Kerry Golds, managing director of Abercrombie & Kent and Cox & Kings
“For many, the idea of going abroad is still unfathomable; however travellers are still dreaming of that next trip, so we remain positive and optimistic. Positive vaccine news has meant renewed consumer confidence.
“It does however remain a million-dollar question: when can we venture on holiday again? It is no surprise that we predict that domestic breaks will return first in approximately May, with ease of travelling within the same country being paramount for many. This will be followed by Europe in the summer – the need for sun and escapism will become a priority for travellers after months of lockdown and no holiday in 2020, but the necessity to stay closer to home will take priority. We feel that the long-haul, more adventurous destinations will take a little longer to return, with this not happening until late in the third quarter, so from September onwards.”
Zina Bencheikh, managing director, EMEA, Intrepid Travel
“It’s too early to know for sure when we might be able to travel overseas again. However, if the UK’s vaccination programme is successful, I’m optimistic that by May or June we will be able to travel abroad once again.
“Many of us have spent lockdown dreaming of our next holiday, and there will be a lot of pent-up demand and not much capacity, so it would be wise to book early.
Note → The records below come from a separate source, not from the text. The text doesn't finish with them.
(* ===== verification/Handoff.v ===== *)
(** * Building execution requests

    execution/handoff.py: an [ExecutionRequest] from a proposal, its routing
    decision, the runtime context and, the second time, the policy decision.
    The source registry's provenance and the fresh run id are arguments. *)
From S2P Require Import Prelude PyStr PyData Contracts PolicyModels PolicyEngine.

Record ProposalDecisionBundle := {
  b_proposal : OcPlanningProposal;
  b_decision : OcRoutingDecision }.

Record ExecutionRuntimeContext := {
  rt_workspace_path : string;
  rt_task_branch : string;
  rt_goal_file_path : option string;
  rt_runtime_binding : option RuntimeBindingSummary;
  rt_lifecycle : option LifecycleMetadata }.

(** [replace(runtime, runtime_binding=summary)]. *)
Definition with_runtime_binding (r : ExecutionRuntimeContext) (b : RuntimeBindingSummary)
    : ExecutionRuntimeContext :=
  {| rt_workspace_path := rt_workspace_path r; rt_task_branch := rt_task_branch r;
     rt_goal_file_path := rt_goal_file_path r; rt_runtime_binding := Some b;
     rt_lifecycle := rt_lifecycle r |}.

(** [_bound_target_from_decision]; [provenance]: the registry's entry, [None]
    when there is none or it cannot be read. *)
Definition bound_target_from_decision (provenance : string -> option BackendProvenanceMirror)
    (bundle : ProposalDecisionBundle) (runtime_binding : option RuntimeBindingSummary)
    : BoundExecutionTargetMirror :=
  let backend_id := BackendName_value (dec_selected_backend (b_decision bundle)) in
  let lane := LaneName_value (dec_selected_lane (b_decision bundle)) in
  {| bt_lane := lane; bt_backend := backend_id; bt_executor := Some lane;
     bt_runtime_binding := runtime_binding; bt_provenance := provenance backend_id |}.

(** [a or b] on lists. *)
Definition list_or {A} (a b : list A) : list A := match a with [] => b | _ :: _ => a end.

Definition effective_scope_of (proposal : OcPlanningProposal) (policy_decision : option PolicyDecision)
    : list string :=
  let own := list_or (con_allowed_paths (prop_constraints proposal))
                     (target_allowed_paths (prop_target proposal)) in
  match policy_decision with
  | Some d => list_or (pd_effective_scope d) own
  | None => own
  end.

Definition build (provenance : string -> option BackendProvenanceMirror) (run_id : string)
    (bundle : ProposalDecisionBundle) (runtime : ExecutionRuntimeContext)
    (policy_decision : option PolicyDecision) : ExecutionRequest :=
  let proposal := b_proposal bundle in
  {| req_run_id := run_id;
     req_proposal_id := prop_proposal_id proposal;
     req_decision_id := dec_decision_id (b_decision bundle);
     req_goal_text := replace "{{RUN_ID}}" run_id (prop_goal_text proposal);
     req_constraints_text := prop_constraints_text proposal;
     req_repo_key := target_repo_key (prop_target proposal);
     req_clone_url := target_clone_url (prop_target proposal);
     req_base_branch := target_base_branch (prop_target proposal);
     req_task_branch := rt_task_branch runtime;
     req_workspace_path := rt_workspace_path runtime;
     req_goal_file_path := rt_goal_file_path runtime; (* a [Path] is never false *)
     req_allowed_paths := effective_scope_of proposal policy_decision;
     req_max_changed_files := con_max_changed_files (prop_constraints proposal);
     req_timeout_seconds := con_timeout_seconds (prop_constraints proposal);
     req_require_clean_validation := con_require_clean_validation (prop_constraints proposal);
     req_validation_commands := vp_commands (prop_validation_profile proposal);
     req_idempotent := false;
     req_runtime_binding := rt_runtime_binding runtime;
     req_bound_target := Some (bound_target_from_decision provenance bundle
                                 (rt_runtime_binding runtime));
     req_lifecycle := rt_lifecycle runtime |}.

(** ** Properties *)

Lemma effective_scope_request config proposal decision request :
  pd_effective_scope (evaluate config proposal decision (Some request))
  = list_or (req_allowed_paths request) (target_allowed_paths (prop_target proposal)).
Proof.
  unfold evaluate, build_decision. destruct (existsb _ _); simpl; by destruct (req_allowed_paths request).
Qed.

(** the request that is dispatched is the one the policy gate judged: the
    second build, with the gate's decision on the first, keeps the scope (the
    proposal's allowed paths, or else the target's) and every other field but
    the run id and the run id inside the goal text. *)
Theorem dispatched_request_is_judged config provenance id1 id2 bundle runtime :
  let judged := build provenance id1 bundle runtime None in
  let decision := evaluate config (b_proposal bundle) (b_decision bundle) (Some judged) in
  let dispatched := build provenance id2 bundle runtime (Some decision) in
  req_allowed_paths dispatched = req_allowed_paths judged /\
  req_allowed_paths judged = list_or (con_allowed_paths (prop_constraints (b_proposal bundle)))
    (target_allowed_paths (prop_target (b_proposal bundle))) /\
  dispatched = {|
    req_run_id := id2; req_proposal_id := req_proposal_id judged;
    req_decision_id := req_decision_id judged;
    req_goal_text := replace "{{RUN_ID}}" id2 (prop_goal_text (b_proposal bundle));
    req_constraints_text := req_constraints_text judged; req_repo_key := req_repo_key judged;
    req_clone_url := req_clone_url judged; req_base_branch := req_base_branch judged;
    req_task_branch := req_task_branch judged; req_workspace_path := req_workspace_path judged;
    req_goal_file_path := req_goal_file_path judged; req_allowed_paths := req_allowed_paths judged;
    req_max_changed_files := req_max_changed_files judged;
    req_timeout_seconds := req_timeout_seconds judged;
    req_require_clean_validation := req_require_clean_validation judged;
    req_validation_commands := req_validation_commands judged;
    req_idempotent := req_idempotent judged; req_runtime_binding := req_runtime_binding judged;
    req_bound_target := req_bound_target judged; req_lifecycle := req_lifecycle judged |}.
Proof.
  intros judged decision dispatched.
  assert (Hs : req_allowed_paths dispatched = req_allowed_paths judged).
  { unfold dispatched, decision. simpl. rewrite effective_scope_request. simpl. unfold effective_scope_of.
    by destruct (con_allowed_paths _), (target_allowed_paths _). }
  split; [exact Hs|]. split; [done|]. rewrite <-Hs. done.
Qed.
It’s also important to book with a company that offers flexible booking conditions in case your plans have to change further down the line.
“The over-50s are likely to be the first people who feel confident to make travel plans and we have already seen an uplift in bookings from that market. In terms of trips, I’d expect our UK and Europe tours to be the first to restart, and long-haul holidays later in the year.
“Tourism is vital for many countries in the world and many local people have lost their livelihoods due to the pandemic. The best thing we can do for those people is to start travelling again, in a safe and controlled manner.”
Pablo Caspers, Chief Travel Officer at eDreams ODIGEO
“We can see from our search data that UK travellers are currently pinpointing July as the most popular month for travel over spring and summer 2021, with 37 per cent more people searching to travel in July than in May.
“With vaccine programmes being rolled out across Europe, consumer confidence is progressively rebuilding. Of course, it is too early to know what travel will be permitted over the summer period, but what we can see right now is that UK travellers are keen to travel again, should this be safe.”